Kernel exploitation task.

Memory layout is (from dmesg):

Memory: 57292K/112640K available (3579K kernel code, 166K rwdata, 1020K rodata, 203K init, 138K bss, 55348K reserved)
Virtual kernel memory layout:
    vector  : 0xffff0000 - 0xffff1000   (   4 kB)
    fixmap  : 0xfff00000 - 0xfffe0000   ( 896 kB)
    vmalloc : 0x87000000 - 0xff000000   (1920 MB)
    lowmem  : 0x80000000 - 0x86e00000   ( 110 MB)
    modules : 0x7f000000 - 0x80000000   (  16 MB)
      .text : 0x80008000 - 0x80485f40   (4600 kB)
      .init : 0x80486000 - 0x804b8c80   ( 204 kB)
      .data : 0x804ba000 - 0x804e3b20   ( 167 kB)
       .bss : 0x804e3b20 - 0x805065d0   ( 139 kB)

Some important symbols:

/ $ cat /proc/kallsyms | grep commit_creds
8003f56c T commit_creds
/ $ cat /proc/kallsyms | grep prepare_creds
8003f44c T prepare_creds

The vulnerability is in a custom kernel module (m.ko). The module adds a new syscall which allows us to convert letters to uppercase equivalent. That gives us an obvious write-what-where primitive inside the kernel.
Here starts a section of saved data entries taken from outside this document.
(* ===== verification/ServerWitness.v ===== *)
(** The server on concrete requests: a router that matches patterns as chi
    documents, the two-party cryptography of [AuthProofProps.Toy], the
    in-memory stores, and one signed upload.  Every theorem of the HTTP layer
    is applied to it, so its hypotheses can hold. *)
From S2P Require Import Prelude GoStrings GoError GoTime Sha256 Json JsonFacts Url Nonce AuthProof AuthProofProps.
From S2P Require Import GoIO BlobStore LogFacts Trace Bodies Http WriterFacts Handlers Api Middlewares AuthGate.
From S2P Require Import Server ServerProps TelemetryProps MemoryStore MemoryStoreOk.
Import Toy.
Local Open Scope Z_scope.

(** * A router *)

Fixpoint first_match (table : list (string * string)) (m : string) (p : bytes) (i : nat)
    : option (nat * list (string * string)) :=
  match table with
  | [] => None
  | (m', pat) :: rest =>
      match match_pattern pat p with
      | Some ps => if bool_decide (m' = m) then Some (i, ps) else first_match rest m p (S i)
      | None => first_match rest m p (S i)
      end
  end.

#[export] Instance first_match_chi : Chi := {|
  chi_route table m p :=
    match first_match table m p 0 with
    | Some (i, ps) => Found i ps
    | None => if existsb (fun mp => bool_decide (is_Some (match_pattern mp.2 p))) table then NoMethod else NoRoute
    end;
  chi_405_header _ _ h := h;
|}.

Lemma first_match_some table m p i j ps :
  first_match table m p i = Some (j, ps) ->
  (i <= j)%nat /\ exists pat, table !! (j - i)%nat = Some (m, pat) /\ match_pattern pat p = Some ps.
Proof.
  revert i. induction table as [|[m' pat] rest IH]; intros i; [done|]. simpl.
  assert (first_match rest m p (S i) = Some (j, ps) -> (i <= j)%nat /\ exists pat0,
    ((m', pat) :: rest) !! (j - i)%nat = Some (m, pat0) /\ match_pattern pat0 p = Some ps) as Hrest.
  { intros (Hle & pat0 & Hl & Hp)%IH. split; [lia|]. exists pat0. split; [|done].
    by replace (j - i)%nat with (S (j - S i)) by lia. }
  destruct (match_pattern pat p) as [ps'|] eqn:Hp; [|done]. case_bool_decide as Hm; [|done].
  intros [= <- <-]. split; [lia|]. exists pat. rewrite Nat.sub_diag, Hm. done.
Qed.

Lemma first_match_none table m p i :
  first_match table m p i = None ->
  forall j pat, table !! j = Some (m, pat) -> match_pattern pat p = None.
Proof.
  revert i. induction table as [|[m' pat'] rest IH]; intros i E j pat Hj; [done|]. simpl in E.
  destruct j as [|j]; simpl in Hj.
  - injection Hj as <- <-. destruct (match_pattern pat' p); [|done]. by rewrite bool_decide_eq_true_2 in E.
  - destruct (match_pattern pat' p); [case_bool_decide; [done|]|]; by eapply IH.
Qed.

#[export] Instance first_match_laws : ChiLaws first_match_chi.
Proof.
  split.
  - intros table m p i ps. simpl. destruct (first_match table m p 0) as [[j ps']|] eqn:E; [|by case_match].
    intros [= <- <-]. apply first_match_some in E as (_ & pat & Hl & Hp). rewrite Nat.sub_0_r in Hl. eauto.
  - intros table m p i pat ps Hl Hp _ Huniq. simpl.
    destruct (first_match table m p 0) as [[j ps']|] eqn:E.
    + apply first_match_some in E as (_ & pat' & Hl' & Hp'). rewrite Nat.sub_0_r in Hl'.
      assert (j = i) as -> by (eapply Huniq; eauto). rewrite Hl in Hl'. injection Hl' as <-. congruence.
    + by rewrite (first_match_none _ _ _ _ E _ _ Hl) in Hp.
Qed.

(** * A signed upload *)

Module Demo.
#[export] Existing Instance default_range.
#[export] Instance utc : TimeFormat := {| MarshalTime t := bytes_of_string (FormatInt t) |}.

Definition deps : Deps := mkDeps (true : Wallet) 1024 8080.
Definition pub : PublicKey := true.

Definition server : handler MemoryStore NonceMemory :=
  Telemetry (corsMiddleware (maxBody 1024 (mux deps (ToDERHex pub)))).

Lemma pub_ok : GetPublicKey (dep_Wallet deps) = Ok pub.
Proof. reflexivity. Qed.

Lemma server_ok : NewRouter deps = Ok server.
Proof. reflexivity. Qed.

Definition device : string := "0123456789abcdef0123456789abcdef".
Definition target : string := "/v1/log/" +:+ device +:+ "?seq=1&generation=1".
Definition sha_foo : string := "2c26b46b68ffc68ff99b453c1d30413413422d706483bfa0f98a5e886266e7ae".
Definition foo : source := mkSource [bytes_of_string "f"; []; bytes_of_string "oo"] EOF true.

Definition sign (action : string) : Proof :=
  match Sign (false : Wallet) key_server action now draw with Ok p => p | Err _ => zero_proof end.

Definition no_url : URL := mkURL [] [] [] false.

Definition upload : request :=
  mkRequest _ "POST" (default no_url (ParseRequestURI (bytes_of_string target)))
    (<["Content-Type" := ContentTypeOctetStream]>
      (<["X-Bsv-Auth" := Encode (sign (Action "POST" target sha_foo))]> ∅)) 3 None [].

Definition at_noon : times := mkTimes (now + 1000000) (now + 2000000) (now + 3000000) 5000000.
Definition params : list (string * string) := [("deviceId", device)].
Definition nonces' : NonceMemory := (authenticate (dep_Wallet deps) upload at_noon NewNonceMemory).1.

Lemma wire : wire_ok foo at_noon.
Proof. split_and!; [done|reflexivity|vm_compute; done|split; vm_compute; done|vm_compute; done]. Qed.

Lemma start_ok : refines NewMemoryStore (∅ : alog).
Proof. exact mem_refines_new. Qed.

Lemma upload_reaches : reaches deps pub EAppend upload params.
Proof. split_and!; [vm_compute; reflexivity|done|done|vm_compute; reflexivity]. Qed.

Lemma upload_admitted :
  authenticate (dep_Wallet deps) upload at_noon NewNonceMemory = (nonces', Granted (false : PublicKey) sha_foo).
Proof. vm_compute. reflexivity. Qed.

Definition final : world MemoryStore NonceMemory :=
  serve server upload foo at_noon NewMemoryStore NewNonceMemory.

Lemma final_201 : status_of final = 201.
Proof. vm_compute. reflexivity. Qed.

Lemma limit_ok : 0 <= dep_MaxBlobBytes deps.
Proof. done. Qed.

Lemma serve_refines_api_witness : w_nonces final = nonces'.
Proof.
  destruct (serve_refines_api deps pub server pub_ok server_ok limit_ok EAppend params upload foo at_noon
    NewMemoryStore NewNonceMemory nonces' _ _ ∅ wire start_ok upload_reaches upload_admitted) as [H _].
  exact H.
Defined.


Definition huge : request :=
  mkRequest _ "POST" (ReqURL upload) (ReqHeader upload) 4096 None [].

Lemma oversize_upload_witness :
  response_is (serve server huge foo at_noon NewMemoryStore NewNonceMemory) (too_large_reply 1024).
Proof.
  destruct (oversize_upload deps pub server pub_ok server_ok limit_ok huge foo at_noon
    NewMemoryStore NewNonceMemory) as [H _]; [vm_compute; reflexivity|done|].
  apply H. vm_compute. reflexivity.
Defined.

(** Without its header the request is turned away. *)
Definition bare : request := mkRequest _ "POST" (ReqURL upload) ∅ 3 None [].

Lemma bare_refused : ~ let_through deps pub bare at_noon NewNonceMemory.
Proof.
  intros (e & ps & n' & caller & digest & _ & Ha).
  assert (admitted (authenticate (dep_Wallet deps) bare at_noon NewNonceMemory).2 = false) as Hno
    by (vm_compute; reflexivity).
  rewrite Ha in Hno. discriminate Hno.
Qed.

Lemma store_behind_auth_witness :
  src_of (inner_of (w_body (serve server bare foo at_noon NewMemoryStore NewNonceMemory))) = foo.
Proof.
  destruct (store_behind_auth deps pub server pub_ok server_ok bare foo at_noon NewMemoryStore NewNonceMemory)
    as [H|[_ H]]; [destruct (bare_refused H)|exact H].
Defined.



Lemma api_refines_witness :
  w_wrote (endpoint_handler EManifest (api_writer 1024) (WithIdentityKey upload (false : PublicKey))
    (at_endpoint deps EManifest "" foo at_noon NewMemoryStore NewNonceMemory)) = true.
Proof.
  pose proof (api_refines 1024 (at_endpoint deps EManifest "" foo at_noon NewMemoryStore NewNonceMemory) ∅
    (WithIdentityKey upload (false : PublicKey)) (false : PublicKey)
    (at_endpoint_ready deps limit_ok EManifest "" foo at_noon NewMemoryStore NewNonceMemory ∅ wire start_ok)
    eq_refl EManifest) as [H _].
  exact H.
Defined.

Lemma positiveIntParam_addressable_witness : parsePathInt (FormatInt 1) = Some 1.
Proof. apply (positiveIntParam_addressable upload "generation"). vm_compute. reflexivity. Defined.

End Demo.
The only limitation concerns payload content (what part). It may not contains nullbytes nor lowercase letters.

So the plan is to first write small shellcode that allows us to bypass the restriction (write_what_where variable in the exploit code). We can write it to arbitrary location (address) that won’t break the kernel and then overwrite the new syscall (sys_upper) function pointer (SYS_CALL_TABLE+NR_SYS_UNUSED) with the shellcode.

Then we repeat the process, but with a shellcode that will prepare and commit creds giving us the root.